Supplied entries Start Marker

Lemma check_version_spec m mp b frags ps : config_map m (store_config (dispatcher_config frags ps)) ->
  (length ps <= MAX_DISPATCHER_ACTIONS)%nat -> Forall settings_ok ps ->
  check_dispatcher_version m mp (str "xdp_dispatcher") b 1 =
    Some (0, mp {{ mp_config := dispatcher_config frags ps; version := XDP_DISPATCHER_VERSION }}).
Proof.
  intros ((fd & Hfd) & Hal & Hval & i & Hi & Hk & Hv & Hm & Hf) Hl Hs.
  destruct (load_store_config _ (dispatcher_config_ok frags ps Hl Hs)) as [Hload Hz].
  unfold check_dispatcher_version. rewrite bool_decide_true by done. cbn [negb Z.eqb Pos.eqb]. rewrite Hfd, Hi, Hk, Hm, Hf, Hv, Hz, Hal, Hval.
  change (sizeof_config <? 2) with false. cbn [negb Z.eqb Pos.eqb orb].
  assert (load8 (store_config (dispatcher_config frags ps)) 0 = Some XDP_DISPATCHER_MAGIC /\
    load8 (store_config (dispatcher_config frags ps)) 1 = Some XDP_DISPATCHER_VERSION) as [-> ->].
  { split; [by apply (load_app_le []) |]. unfold store_config. by apply (load_app_le (le_split 1 _)). }
  cbn [mbind option_bind]. rewrite Z.eqb_refl. cbn [mbind option_bind]. change (0 =? 0) with true. cbn [negb].
  unfold take_config. change (XDP_DISPATCHER_VERSION =? XDP_DISPATCHER_VERSION_V1) with false. rewrite !Z.eqb_refl. cbn [negb].
  rewrite Hload. done.
Qed.

Section Found.
Context (fault : fs_op -> list byte -> option Z) (obj_of : Z -> Z) (about : Z -> fd_env).
Context (fault_pos : forall op f errno, fault op f = Some errno -> 0 < errno).
Context (fault_get : forall f, fault Get f = None) (fault_stat : forall f, fault Stat f = None).

(** The program behind a pinned object. *)
Definition from_obj (obj : Z) : Z + xdp_program := default (inl (- EINVAL)) (xdp_program__from_fd (about obj)).

(** A dispatcher as [xdp_multiprog__generate] makes them: not loaded from a
    legacy program, slots named in order, configured from [ps]. *)
Definition generated (mp : xdp_multiprog) (main : xdp_program) (frags : bool) (ps : list xdp_program) : Prop :=
  is_legacy mp = false /\ main_prog mp = Some main /\ prog_id main <> 0 /\ ps <> [] /\
  (length ps <= MAX_DISPATCHER_ACTIONS)%nat /\ Forall settings_ok ps /\ mp_config mp = dispatcher_config frags ps /\
  attach_name <$> first_prog mp = Some <$> (slot_name <$> seq 0 (length ps)).

(** The pins of a dispatcher in the directory [d] of a file system. *)
Definition pinned (fs : bpffs) (d : list byte) (mp : xdp_multiprog) : Prop :=
  d ∈ dirs fs /\ shorts d (first_prog mp) /\
  forall q, q ∈ first_prog mp -> files fs !! (d, prog_file q) = Some (obj_of (prog_fd q)).
(* ===== verification/XdpAttach.v ===== *)
(** Attaching and detaching programs and dispatchers:
    src/lib/xdp-tools/lib/libxdp/libxdp.c, [xdp_attach_fd], [xdp_program__load],
    [xdp_program__attach_single], [xdp_program__attach_multi],
    [xdp_program__detach_multi], [xdp_detach_link], [xdp_multiprog__attach] and
    [xdp_multiprog__detach].

    Several processes do this at the same time.  What they share is the state
    of an interface and the BPF file system ([shared]); other processes may
    change it in any way between two calls of this one ([k_rely]).  The functions
    on the file system run under libxdp's lock and are one call each.  What the
    kernel answers is an argument, indexed by a clock that every call advances.
    [log] is a ghost variable: the state of the interface before and after
    every call of this process that may change what is attached.  [live] counts the
    multi-program objects that were allocated and not closed.  One interface is
    considered, the one the multi-programs of the calls are for. *)
From S2P Require Import Prelude.
From S2P Require Import CLib.
From S2P Require Import XdpStats.
From S2P Require Import XdpProgram.
From S2P Require Import XdpDispatch.
From S2P Require Import XdpPin.
From S2P Require Import XdpMultiprog.

Definition XDP_FLAGS_UPDATE_IF_NOEXIST : Z := 1.
Definition XDP_FLAGS_SKB_MODE : Z := 2.
Definition XDP_FLAGS_DRV_MODE : Z := 4.
Definition XDP_FLAGS_HW_MODE : Z := 8.
Definition BPF_LINK_TYPE_XDP : Z := 6.

(** The programs attached in driver or generic mode and in the hardware, by
    identifier. *)
Record shared := { sh_slot : option Z; sh_hw : option Z; sh_fs : bpffs }.

Record state := { sh : shared; now : nat; live : Z; log : list (shared * shared) }.

(** ** Loading a program *)

Record load_env := {
  ld_obj : bool;               (** there is an object and a program in it *)
  ld_autoload : bool;
  ld_loaded : bool;            (** bpf_program__set_autoload fails *)
  ld_ext : bool;               (** the program has type BPF_PROG_TYPE_EXT *)
  ld_load : Z;                 (** bpf_object__load *)
  ld_fd : fd_env               (** to xdp_program__fill_from_fd *)
}.

Definition xdp_program__load (e : load_env) (p : option xdp_program) : Z * option xdp_program :=
  match p with
  | None => (- EINVAL, None)
  | Some p =>
    if 0 <=? prog_fd p then (- EEXIST, Some p) else
    match bpf_prog p with
    | None => (- EINVAL, Some p)
    | Some bp =>
      if negb (ld_obj e) then (- EINVAL, Some p) else
      if ld_loaded e then
        xdp_program__fill_from_fd (ld_fd e) (Some (p {{ is_frags := c_true (Z.land (bp_flags bp) BPF_F_XDP_HAS_FRAGS) }}))
      else
        let p := p {{ is_frags := xdp_program__xdp_frags_support (Some p) }} in
        let bp := if ld_ext e then bp {{ bp_flags := Z.land (bp_flags bp) (u32 (Z.lnot BPF_F_XDP_HAS_FRAGS)) }} else bp in
        let p := p {{ bpf_prog := Some bp }} in
        if negb (ld_load e =? 0) then (ld_load e, Some p) else xdp_program__fill_from_fd (ld_fd e) (Some p)
    end
  end.

(** ** The kernel *)

(** A link the kernel enumerates: the descriptor it is opened with, and its
    type, interface and program. *)
Record link_answer := { la_fd : Z + Z; la_info : Z + Z * Z * Z }.

Record kern := {
  k_rely : nat -> shared -> shared;
  (** bpf_xdp_attach of a descriptor, with flags and the descriptor expected,
      0 for none: the result and the effect. *)
  k_set : nat -> shared -> Z -> Z -> Z -> Z * shared;
  k_attempt : nat -> shared -> attempt;  (** the pinned programs apart *)
  k_about : nat -> Z -> fd_env;          (** about a pinned program *)
  k_strdup : nat -> nat -> bool;
  k_links : nat -> list link_answer;
  k_links_end : nat -> Z;                (** errno of bpf_link_get_next_id at the end *)
  k_link_detach : nat -> shared -> Z -> Z * shared;  (** errno and effect *)
  k_load : nat -> load_env;
  k_frags : nat -> bool;
  k_set_flags : nat -> Z;
  k_gen : nat -> gen_env;
  k_fault : nat -> fs_op -> list byte -> option Z;
  k_obj : Z -> Z;                        (** the object behind a descriptor *)
  k_dir : nat -> Z + list byte;
  k_lock : nat -> Z;
  k_skip : bool                          (** the environment says to skip the dispatcher *)
}.

Section Attach.
Context (qsort : (xdp_program -> xdp_program -> Z) -> list xdp_program -> list xdp_program).
Context (K : kern).
Context (ifindex : Z).

(** The others run; the clock advances. *)
Definition tick (s : state) : state :=
  {| sh := k_rely K (now s) (sh s); now := S (now s); live := live s; log := log s |}.

Definition closed (k : Z) (s : state) : state := {| sh := sh s; now := now s; live := live s - k; log := log s |}.

(** ** System calls *)

Definition do_xdp_attach (prog_fd old_fd flags : Z) (s : state) : Z * state :=
  let s := tick s in
  let '(err, sh') := k_set K (now s) (sh s) prog_fd flags old_fd in
  (err, {| sh := sh'; now := now s; live := live s; log := log s ++ [(sh s, sh')] |}).

(** The state the [n]-th of several calls finds. *)
Fixpoint drift (n : nat) (t : nat) (x : shared) : shared :=
  match n with O => x | S n => drift n (S t) (k_rely K t x) end.

(** An attempt to find the programs: the pinned ones are read from the file
    system. *)
Definition attempt_at (n : nat) (x : shared) : attempt :=
  let a := k_attempt K n x in
  {| at_query := at_query a; at_alloc := at_alloc a; at_get := at_get a;
     at_fill := fun fd hw_fd =>
       let e := at_fill a fd hw_fd in
       {| fl_info := fl_info e; fl_btf := fl_btf e; fl_map := fl_map e; fl_main := fl_main e; fl_hw := fl_hw e;
          fl_pinned := fun m => xdp_multiprog__link_pinned_progs (k_fault K n) (from_obj (k_about K n)) (k_dir K n) (k_lock K n)
                                  (k_strdup K n) (Some m) (sh_fs x) |} |}.

(** The attempts of [xdp_multiprog__get_from_ifindex], one call each. *)
Definition get_from_ifindex (s : state) : option (Z + xdp_multiprog) * state :=
  let r := xdp_multiprog__get_from_ifindex (fun n => attempt_at (now s + n) (drift (S n) (now s) (sh s))) ifindex in
  (r, {| sh := drift (S (Z.to_nat MAX_RETRY)) (now s) (sh s); now := now s + S (Z.to_nat MAX_RETRY);
         live := live s + match r with Some (inr _) => 1 | _ => 0 end; log := log s |}).

Definition pin (mp : xdp_multiprog) (s : state) : option (Z * state) :=
  let s := tick s in
  '(err, fs) ← xdp_multiprog__pin (k_fault K (now s)) (k_obj K) (k_dir K (now s)) (k_lock K (now s)) (Some mp) (sh_fs (sh s));
  Some (err, {| sh := {| sh_slot := sh_slot (sh s); sh_hw := sh_hw (sh s); sh_fs := fs |}; now := now s; live := live s; log := log s |}).

Definition unpin (mp : xdp_multiprog) (s : state) : option (Z * state) :=
  let s := tick s in
  '(err, fs) ← xdp_multiprog__unpin (k_fault K (now s)) (k_dir K (now s)) (k_lock K (now s)) (Some mp) (sh_fs (sh s));
  Some (err, {| sh := {| sh_slot := sh_slot (sh s); sh_hw := sh_hw (sh s); sh_fs := fs |}; now := now s; live := live s; log := log s |}).

(** ** Attaching a descriptor *)

Definition mode_flags (mode : Z) : Z :=
  if mode =? XDP_MODE_SKB then XDP_FLAGS_SKB_MODE else
  if mode =? XDP_MODE_NATIVE then XDP_FLAGS_DRV_MODE else
  if mode =? XDP_MODE_HW then XDP_FLAGS_HW_MODE else 0.

(** The result, and the error number the last call left. *)
Definition attach_result (err errno old_fd : Z) : Z * Z :=
  if (err <? 0) && (err =? - EEXIST) && c_true old_fd then (- EAGAIN, errno) else (err, errno).

Definition set_errno (err errno : Z) : Z := if err <? 0 then - err else errno.

Definition xdp_attach_fd (prog_fd old_fd mode : Z) (s : state) : Z * Z * state :=
  let xdp_flags := if old_fd =? -1 then XDP_FLAGS_UPDATE_IF_NOEXIST else 0 in
  let old_fd := if old_fd =? -1 then 0 else old_fd in
  let xdp_flags := Z.lor xdp_flags (mode_flags mode) in
  let '(err, s) := do_xdp_attach prog_fd old_fd xdp_flags s in
  let errno := set_errno err 0 in
  if (err =? - EINVAL) && c_true old_fd then
    let '(err, s) := do_xdp_attach prog_fd 0 xdp_flags s in
    (attach_result err (set_errno err errno) 0, s)
  else (attach_result err errno old_fd, s).

(** ** Single programs *)

Definition xdp_program__attach_single (prog : xdp_program) (mode : Z) (s : state) : Z * xdp_program * state :=
  let attach (prog : xdp_program) s :=
    if prog_fd prog <? 0 then (- EINVAL, prog, s) else
    let '(err, _, s) := xdp_attach_fd (prog_fd prog) (-1) mode s in (err, prog, s) in
  if prog_fd prog <? 0 then
    let s := tick s in
    let prog := if k_frags K (now s) then prog
                else default prog (snd (xdp_program__set_xdp_frags_support (k_set_flags K (now s)) (Some prog) false)) in
    let '(err, prog') := xdp_program__load (k_load K (now s)) (Some prog) in
    let prog := default prog prog' in
    if negb (err =? 0) then (err, prog, s) else attach prog s
  else attach prog s.

(** Setting the interface of the program and its maps is not in the model of
    the object. *)
Definition xdp_program__attach_hw (prog : xdp_program) (s : state) : Z * xdp_program * state :=
  xdp_program__attach_single prog XDP_MODE_HW s.

Definition xdp_multiprog__detach_hw (old_mp : option xdp_multiprog) (s : state) : Z * state :=
  match old_mp with
  | None => (- EINVAL, s)
  | Some _ =>
    let hw_fd := xdp_multiprog__hw_fd old_mp in
    if hw_fd <? 0 then (- EINVAL, s) else
    let '(err, _, s) := xdp_attach_fd (-1) hw_fd XDP_MODE_HW s in
    (if err <? 0 then err else 0, s)
  end.

(** ** Dispatchers *)

Fixpoint detach_link_loop (links : list link_answer) (end_ : Z) (id : Z) (s : state) : Z * state :=
  match links with
  | [] => (- end_, s)
  | l :: links =>
    match la_fd l with
    | inl errno => (- errno, s)
    | inr fd =>
      match la_info l with
      | inl errno => (- errno, s)
      | inr (type, ifi, prog) =>
        if (type =? BPF_LINK_TYPE_XDP) && (ifi =? u32 ifindex) && (prog =? id) then
          let s := tick s in
          let '(errno, sh') := k_link_detach K (now s) (sh s) fd in
          (- errno, {| sh := sh'; now := now s; live := live s; log := log s ++ [(sh s, sh')] |})
        else detach_link_loop links end_ id s
      end
    end
  end.

Definition xdp_detach_link (prog_id : Z) (s : state) : Z * state :=
  let s := tick s in detach_link_loop (k_links K (now s)) (k_links_end K (now s)) prog_id s.

Definition xdp_multiprog__attach (old_mp mp : option xdp_multiprog) (mode : Z) (s : state) : Z * state :=
  if negb (bool_decide (is_Some mp)) && negb (bool_decide (is_Some old_mp)) then (- EINVAL, s) else
  if mode =? XDP_MODE_HW then (- EINVAL, s) else
  let prog_fd := match mp with Some _ => xdp_multiprog__main_fd mp | None => -1 end in
  let ifi := match mp with Some mp => mp_ifindex mp | None => -1 end in
  if bool_decide (is_Some mp) && (prog_fd <? 0) then (- EINVAL, s) else
  let old_fd := match old_mp with Some _ => xdp_multiprog__main_fd old_mp | None => -1 end in
  if bool_decide (is_Some old_mp) && (old_fd <? 0) then (- EINVAL, s) else
  if match old_mp with Some old => (-1 <? ifi) && negb (ifi =? mp_ifindex old) | None => false end then (- EINVAL, s) else
  let '(err, errno, s) := xdp_attach_fd prog_fd old_fd mode s in
  if err <? 0 then
    if (errno =? EBUSY) && negb (bool_decide (is_Some mp)) then xdp_detach_link (xdp_multiprog__main_id old_mp) s
    else (err, s)
  else (0, s).

(** The programs after they were linked: those that were not loaded are now. *)
Fixpoint position (p : xdp_program -> bool) (l : list xdp_program) : nat :=
  match l with [] => O | x :: l => if p x then O else S (position p l) end.

Definition after_generate (e : gen_env) (old : option xdp_multiprog) (progs : list xdp_program) : list xdp_program :=
  let want := wanted old progs false in
  let sorted := if (1 <? length want)%nat then qsort cmp_xdp_programs want else want in
  map (fun p =>
    if prog_fd p <? 0 then
      match le_load (ge_link e (position (fun q => cmp_xdp_programs p q =? 0) sorted)) with
      | inr (fd, id) => p {{ prog_fd := fd; prog_id := id }}
      | inl _ => p
      end
    else p) progs.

Supplied entries End Marker

Out of the records above, pull the lines that include the word "this".

    Several processes do this at the same time.  What they share is the state
    change it in any way between two calls of this one ([k_rely]).  The functions
    every call of this process that may change what is attached.  [live] counts the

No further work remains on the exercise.